The chief concerns of Kelly and Bill Moser, a W-L alumnus who resigned from the committee once it finished its work last week, are that the committee failed to give any consideration of the prospect of keeping the name the same, or finding another historical figure with the name “Lee” as a substitute.
Both were also frustrated that one of their fellow committee members had ties to the school system, albeit indirectly, which they felt showed that the Board was unduly influencing the process. Dana Raphael, the daughter of former Board member Abby Raphael, represented recent W-L alumni on the committee.
“I won’t say that she orchestrated the process… but I do wonder about the whole thing,” Moser told ARLnow.
Raphael, for her part, feels that such assertions are ridiculous. She says she became interested in the battle over the W-L name when the Board was deliberating the issue this summer, particularly because she’s believed that the name should be changed ever since she was a freshman at W-L.
And as for her mother, Raphael says “she’s had no role in the facilities policy or the renaming,” particularly since she left the Board in 2015.
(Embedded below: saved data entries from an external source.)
Lemma gettoken_spec s :
  s `suffix_of` line ->
  wp (gettoken n) (fun r s' => match r.1 with
      | TEnd => parsed line s [] s' /\ s' = []
      | TWord => parsed line s [r.2] s' /\ (length s' < length s)%nat
      | _ => parsed line s [] s' /\ (length s' < length s)%nat
      end) syntax_error s.
Proof.
  intros Hs. unfold gettoken. do 2 wp_step. destruct (scan_token s) as [[t q] eq] eqn:Et. do 2 wp_step. wp_step. cbn [fst snd].
  destruct (scan_token_spec _ _ _ _ Et) as (-> & w & Ew & Ht). pose proof (parsed_ws line s Hs) as Hws.
  pose proof (pa_suffix _ _ _ _ Hws) as Hq. pose proof (length_skip_ws s) as Hl1. pose proof (length_skip_ws eq) as Hl2.
  rewrite Ew in Hq, Hws, Hl1 |- *. rewrite length_app in Hl1.
  assert (Hrest : parsed line s [] (skip_ws eq)).
  { change [] with (@nil span ++ []). eapply parsed_trans; [exact Hws|].
    change [] with (@nil span ++ []). eapply parsed_trans; [by apply parsed_drop|]. apply parsed_ws.
    destruct Hq as [k ->]. exists (k ++ w). by rewrite <- app_assoc. }
  destruct t as [|c| |].
  - destruct Ht as [H1 ->]. cbn in Ew, H1. assert (eq = []) as -> by congruence. by split.
  - destruct Ht as [-> _]. split; [done|]. cbn [length] in Hl1. lia.
  - subst w. split; [done|]. cbn [length] in Hl1. lia.
  - destruct Ht as (Hne & Hall & Hend). split.
    + change [?x] with (@nil span ++ [x]). eapply parsed_trans; [exact Hws|]. by apply parsed_word.
    + assert (0 < length w)%nat by (destruct w; [done|cbn; lia]). lia.
Qed.

Lemma is_in_symbol toks c : forallb is_symbol toks = true -> is_in toks c = true -> is_symbol c = true /\ is_space c = false.
Proof.
  intros Ht Hc. unfold is_in in Hc. apply existsb_exists in Hc as (d & Hd & ->%Z.eqb_eq).
  rewrite forallb_forall in Ht. specialize (Ht d Hd). split; [done|]. unfold is_symbol, is_in in Ht.
  apply existsb_exists in Ht as (x & Hx & ->%Z.eqb_eq). cbn in Hx. by destruct_or!; subst.
Qed.

(** [peek] for symbols followed by [gettoken]. *)
Lemma symbol_spec toks s (Q : bool -> list Z -> Prop) :
  forallb is_symbol toks = true -> s `suffix_of` line ->
  (forall s', parsed line s [] s' -> Q false s') ->
  (forall s', parsed line s [] s' -> s' `suffix_of` line -> (exists c s1, s' = c :: s1 /\ is_symbol c = true /\ is_space c = false) -> Q true s') ->
  wp (peek toks) Q syntax_error s.
Proof.
  intros Ht Hs H0 H1. eapply wp_conseq; [by apply peek_spec|]. intros [] s' (_ & Hp & Hc); [|by apply H0].
  apply H1; [done|apply Hp|]. destruct (Hc eq_refl) as (c & s1 & -> & Hin). exists c, s1. split; [done|].
  by eapply is_in_symbol.
Qed.

Lemma scan_symbol c s1 : is_symbol c = true -> is_space c = false ->
  match (scan_token (c :: s1)).1.1 with TSym _ | TAppend => True | _ => False end.
Proof.
  intros Hc Hsp. unfold scan_token. cbn [skip_ws]. rewrite Hsp. destruct (c =? GT); [|by rewrite Hc].
  destruct s1 as [|d s1]; [done|]. by destruct (d =? GT).
Qed.

(** The symbol [peek] has found is one token. *)
Lemma take_symbol s :
  s `suffix_of` line -> (exists c s1, s = c :: s1 /\ is_symbol c = true /\ is_space c = false) ->
  wp (gettoken n) (fun _ s' => parsed line s [] s' /\ (length s' < length s)%nat) syntax_error s.
Proof.
  intros Hs (c & s1 & -> & Hc & Hsp). pose proof (scan_symbol c s1 Hc Hsp) as Hsc. pose proof (gettoken_spec _ Hs) as Hg.
  unfold wp, gettoken, mbind, M_bind, getS, modify, mret, M_ret in *. destruct (scan_token (c :: s1)) as [[t q] eq]. cbn [fst snd] in *.
  by destruct t.
Qed.

Lemma parseredirs_spec fuel : forall acc s,
  s `suffix_of` line -> (length s < fuel)%nat ->
  wp (parseredirs_loop n fuel acc) (fun r s' => exists rs, r = acc ++ rs /\ parsed line s (rspan <$> rs) s') syntax_error s.
Proof.
  induction fuel as [|fuel IH]; intros acc s Hs Hf; [lia|]. cbn [parseredirs_loop]. wp_step.
  apply symbol_spec; [done|done| |].
  { intros s' Hp. wp_step. exists []. by rewrite app_nil_r. }
  intros s1 Hp1 Hs1 Hc. wp_step. eapply wp_conseq; [by apply take_symbol|]. intros t s2 [Hp2 Hl2]. wp_step.
  eapply wp_conseq; [by apply gettoken_spec; apply Hp2|]. intros [ft fsp] s3 Ht. cbn [fst snd] in *.
  case_bool_decide as Hw; [|apply wp_panic]. subst ft. destruct Ht as [Hp3 Hl3]. cbn [negb].
  set (r := match t.1 with TEnd => _ | _ => _ end).
  assert (Hr : exists m d, r = [(fsp, m, d)] \/ r = []).
  { unfold r. destruct t.1; [by exists 0, 0; right| |by do 2 eexists; left|by exists 0, 0; right].
    destruct (c =? LT); [by do 2 eexists; left|]. destruct (c =? GT); [by do 2 eexists; left|by exists 0, 0; right]. }
  assert (Hall : parsed line s (rspan <$> r) s3).
  { assert (H123 : parsed line s [fsp] s3).
    { change [fsp] with ([] ++ [] ++ [fsp]). eapply parsed_trans; [exact Hp1|]. eapply parsed_trans; [exact Hp2|exact Hp3]. }
    destruct Hr as (m & d & [->| ->]); [done|]. destruct H123 as [A1 A2 A3 A4 A5]. constructor; try done.
    intros lo Hlo. split; [by apply A3|done]. }
  eapply wp_conseq; [apply IH; [apply Hall|pose proof (pa_length _ _ _ _ Hp1); lia]|].
  intros rs s4 (rs' & -> & Hp4). exists (r ++ rs'). split; [by rewrite app_assoc|]. rewrite fmap_app. by eapply parsed_trans.
Qed.

Lemma redirs_spec s :
  s `suffix_of` line -> wp (parseredirs n) (fun rs s' => parsed line s (rspan <$> rs) s') syntax_error s.
Proof.
  intros Hs. unfold parseredirs. do 2 wp_step. eapply wp_conseq; [apply parseredirs_spec; [done|lia]|]. by intros ? s' (rs & -> & Hp).
Qed.

Lemma parseexec_loop_spec fuel : forall argv rs s0 s,
  parsed line s0 (argv ++ (rspan <$> rs)) s -> (length s < fuel)%nat ->
  wp (parseexec_loop n fuel argv rs) (fun c s' => parsed line s0 (strings c) s') syntax_error s.
Proof.
  induction fuel as [|fuel IH]; intros argv rs s0 s Hp Hf; [lia|]. cbn [parseexec_loop]. wp_step.
  eapply wp_conseq; [apply peek_spec; apply Hp|]. intros stop s1 (_ & Hp1 & _).
  assert (H01 : parsed line s0 (argv ++ (rspan <$> rs)) s1).
  { rewrite <- (app_nil_r (argv ++ _)). by eapply parsed_trans. }
  destruct stop; [wp_step; by rewrite strings_wrap|]. wp_step. eapply wp_conseq; [apply gettoken_spec; apply Hp1|].
  intros [t sp] s2 Ht. cbn [fst snd] in *. case_bool_decide as He.
  { subst t. destruct Ht as [Hp2 _]. wp_step. rewrite strings_wrap. cbn [strings].
    rewrite <- (app_nil_r (argv ++ _)). by eapply parsed_trans. }
  case_bool_decide as Hw; [|apply wp_panic]. subst t. destruct Ht as [Hp2 Hl2]. cbn [negb]. wp_step; [apply wp_panic|].
  wp_step. eapply wp_conseq; [apply redirs_spec; apply Hp2|]. intros rs' s3 Hp3.
  apply IH; [|pose proof (pa_length _ _ _ _ Hp1); pose proof (pa_length _ _ _ _ Hp3); lia].
  eapply parsed_perm; [|eapply parsed_trans; [exact H01|eapply parsed_trans; [exact Hp2|exact Hp3]]].
  rewrite fmap_app. solve_Permutation.
Qed.

Lemma parseback_spec fuel : forall c s0 s,
  parsed line s0 (strings c) s -> (length s < fuel)%nat ->
  wp (parseback_loop n fuel c) (fun c' s' => parsed line s0 (strings c') s') syntax_error s.
Proof.
  induction fuel as [|fuel IH]; intros c s0 s Hp Hf; [lia|]. cbn [parseback_loop]. wp_step.
  assert (Hnext : forall s1, parsed line s [] s1 -> parsed line s0 (strings c) s1).
  { intros s1 Hp1. rewrite <- (app_nil_r (strings c)). by eapply parsed_trans. }
  apply symbol_spec; [done|apply Hp| |].
  { intros s1 Hp1. wp_step. by apply Hnext. }
  intros s1 Hp1 Hs1 Hc. wp_step. eapply wp_conseq; [by apply take_symbol|]. intros t s2 [Hp2 Hl2].
  apply IH; [|pose proof (pa_length _ _ _ _ Hp1); lia]. apply Hnext. change [] with (@nil span ++ []). by eapply parsed_trans.
Qed.

Lemma parsed_nil_l s l s1 s2 : parsed line s [] s1 -> parsed line s1 l s2 -> parsed line s l s2.
Proof. intros H1 H2. change l with ([] ++ l). by eapply parsed_trans. Qed.

Lemma parsed_nil_r s l s1 s2 : parsed line s l s1 -> parsed line s1 [] s2 -> parsed line s l s2.
Proof. intros H1 H2. rewrite <- (app_nil_r l). by eapply parsed_trans. Qed.

(** Four units of fuel for each character are enough. *)
Definition parses (k : nat) (m : nat -> M (list Z) (cmd span)) (fuel : nat) : Prop :=
  forall s, s `suffix_of` line -> (4 * length s + k <= fuel)%nat ->
    wp (m fuel) (fun c s' => parsed line s (strings c) s') syntax_error s.

Lemma parse_spec fuel :
  parses 4 (parseline n) fuel /\ parses 3 (parsepipe n) fuel /\ parses 2 (parseexec n) fuel /\ parses 1 (parseblock n) fuel.
Proof.
  induction fuel as [|fuel (IHl & IHp & IHe & IHb)]; [split_and!; intros s _ ?; lia|]. split_and!; intros s Hs Hf.
  - cbn [parseline]. wp_step. eapply wp_conseq; [apply IHp; [done|lia]|]. intros c s1 Hp1. do 2 wp_step.
    wp_step. eapply wp_conseq; [apply (parseback_spec _ c s); [done|lia]|]. intros c' s2 Hp2. wp_step.
    apply symbol_spec; [done|apply Hp2| |].
    { intros s3 Hp3. wp_step. eapply parsed_nil_r; [exact Hp2|exact Hp3]. }
    intros s3 Hp3 Hs3 Hc. wp_step. eapply wp_conseq; [by apply take_symbol|]. intros t s4 [Hp4 Hl4]. wp_step.
    pose proof (pa_length _ _ _ _ Hp2). pose proof (pa_length _ _ _ _ Hp3).
    eapply wp_conseq; [apply IHl; [apply Hp4|lia]|]. intros c2 s5 Hp5. wp_step. cbn [strings].
    eapply parsed_trans; [exact Hp2|]. eapply parsed_nil_l; [exact Hp3|]. eapply parsed_nil_l; [exact Hp4|exact Hp5].
  - cbn [parsepipe]. wp_step. eapply wp_conseq; [apply IHe; [done|lia]|]. intros c s1 Hp1. wp_step.
    apply symbol_spec; [done|apply Hp1| |].
    { intros s3 Hp3. wp_step. eapply parsed_nil_r; [exact Hp1|exact Hp3]. }
    intros s3 Hp3 Hs3 Hc. wp_step. eapply wp_conseq; [by apply take_symbol|]. intros t s4 [Hp4 Hl4]. wp_step.
    pose proof (pa_length _ _ _ _ Hp1). pose proof (pa_length _ _ _ _ Hp3).
    eapply wp_conseq; [apply IHp; [apply Hp4|lia]|]. intros c2 s5 Hp5. wp_step. cbn [strings].
    eapply parsed_trans; [exact Hp1|]. eapply parsed_nil_l; [exact Hp3|]. eapply parsed_nil_l; [exact Hp4|exact Hp5].
  - cbn [parseexec]. wp_step. apply symbol_spec; [done|done| |].
    + intros s1 Hp1. wp_step. eapply wp_conseq; [apply redirs_spec; apply Hp1|]. intros rs s2 Hp2. do 2 wp_step.
      apply parseexec_loop_spec; [eapply parsed_nil_l; [exact Hp1|exact Hp2]|lia].
    + intros s1 Hp1 Hs1 Hc. pose proof (pa_length _ _ _ _ Hp1). eapply wp_conseq; [apply IHb; [done|lia]|].
      intros c s2 Hp2. eapply parsed_nil_l; [exact Hp1|exact Hp2].
  - cbn [parseblock]. wp_step. apply symbol_spec; [done|done| |].
    { intros s1 _. apply wp_panic. }
    intros s1 Hp1 Hs1 Hc. cbn [negb]. wp_step. eapply wp_conseq; [by apply take_symbol|]. intros t s2 [Hp2 Hl2]. wp_step.
    pose proof (pa_length _ _ _ _ Hp1). eapply wp_conseq; [apply IHl; [apply Hp2|lia]|]. intros c s3 Hp3. wp_step.
    apply symbol_spec; [done|apply Hp3|intros ? _; apply wp_panic|].
    intros s4 Hp4 Hs4 Hc4. cbn [negb]. wp_step. eapply wp_conseq; [by apply take_symbol|]. intros ? s5 [Hp5 _]. wp_step.
    eapply wp_conseq; [apply redirs_spec; apply Hp5|]. intros rs s6 Hp6. wp_step. rewrite strings_wrap.
    eapply parsed_nil_l; [exact Hp1|]. eapply parsed_nil_l; [exact Hp2|]. eapply parsed_trans; [exact Hp3|].
    eapply parsed_nil_l; [exact Hp4|]. eapply parsed_nil_l; [exact Hp5|exact Hp6].
Qed.
End soundness.

(** ** nulterminate *)

Definition end_string (buf : list Z) (sp : span) : list Z := <[sp.2 := 0]> buf.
“Her commitment to public service inspired me when I was in high school to take an active role in my community, in politics and in current events,” Raphael wrote in an email. “I applied to join the renaming committee because I wanted to ensure the process considered the history of the school and the legacy of Jim Crow, as well as ensure we centered a conversation about civil rights.”
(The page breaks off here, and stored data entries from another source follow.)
Lemma parseredirs_at fuel : forall rs acc r s,
  at_ (mjoin (render_redir <$> rs) ++ r) s -> Forall (fun x => word_ok x.2) rs -> boundary r ->
  match skip_ws r with c :: _ => is_in [LT; GT] c = false | [] => True end -> (length s < fuel)%nat ->
  wp (parseredirs_loop n fuel acc) (fun rs' s' => exists l, rs' = acc ++ l /\ rtext <$> l = rmean <$> rs /\
        at_ r s' /\ (length s' <= length s)%nat) no_halt s.
Proof.
  induction fuel as [|fuel IH]; intros rs acc r s Ha Hok Hb Hr Hf; [lia|]. cbn [parseredirs_loop]. wp_step.
  eapply wp_conseq; [by apply peek_at|]. intros more s1 (Ha1 & Hl1 & ->). destruct rs as [|[k w] rs].
  - cbn [fmap list_fmap mjoin list_join app] in *. destruct (skip_ws r) as [|c r']; [|rewrite Hr]; wp_step;
      (exists []; rewrite app_nil_r; done).
  - assert (Hhd : match skip_ws (mjoin (render_redir <$> (k, w) :: rs) ++ r) with c :: _ => is_in [LT; GT] c | [] => false end = true)
      by (by destruct k). rewrite Hhd. clear Hhd. apply Forall_cons in Hok as [Hw Hok]. cbn [snd] in Hw.
    assert (Ea : mjoin (render_redir <$> (k, w) :: rs) ++ r = 32 :: rsym k ++ 32 :: w ++ mjoin (render_redir <$> rs) ++ r).
    { cbn [fmap list_fmap]. change (mjoin (render_redir (k, w) :: ?l)) with (render_redir (k, w) ++ mjoin l). unfold render_redir at 1. cbn [fst snd].
      rewrite <- !app_assoc. cbn [app]. by rewrite <- !app_assoc. }
    rewrite Ea in Ha1. wp_step. eapply wp_conseq; [by apply redir_symbol_at|]. intros x s2 (Hx & Ha2 & Hl2). wp_step.
    eapply wp_conseq; [eapply (word_at _ s2 w); [exact Ha2|by rewrite skip_ws_space, skip_ws_word|done|by apply boundary_redirs]|].
    intros y s3 (Hy & Hyt & Ha3 & Hl3). rewrite Hy, bool_decide_eq_true_2 by done. cbn [negb]. rewrite Hx.
    set (l1 := match match k with RIn => TSym LT | ROut => TSym GT | RApp => TAppend end with TEnd => _ | _ => _ end).
    assert (El : rtext <$> l1 = [rmean (k, w)]) by (unfold l1, rtext, rmean; destruct k; cbn; by rewrite Hyt).
    eapply wp_conseq; [apply (IH rs (acc ++ l1) r s3); [done..|lia]|].
    intros rs' s4 (l & -> & Hl & Ha4 & Hl4). exists (l1 ++ l). rewrite app_assoc, fmap_app, El, Hl. split_and!; [done|done|apply Ha4..|lia].
Qed.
Raphael also argues that it wasn’t part of the group’s mission to consider the prospect of keeping the name, noting the group had “no authority to ‘overturn’ or ‘nullify’ the School Board’s decision to replace ‘Lee.'” She added that a neutral facilitator brought on by the school system to guide the process made such a point clear “at every single meeting.”
“It was out of our control,” said Chloe Slater, a junior at W-L representing current students on the committee. “The point was to choose a new name, because that’s what the School Board decided. Some people didn’t understand that aspect.”
Even still, Kelly and Moser were frustrated that the committee was directed to ignore comments submitted in public surveys about the process that pushed for the name to stay the same. Kelly even felt that the committee was dissuaded from any consideration of feedback asking the group to pick another “Lee” to honor.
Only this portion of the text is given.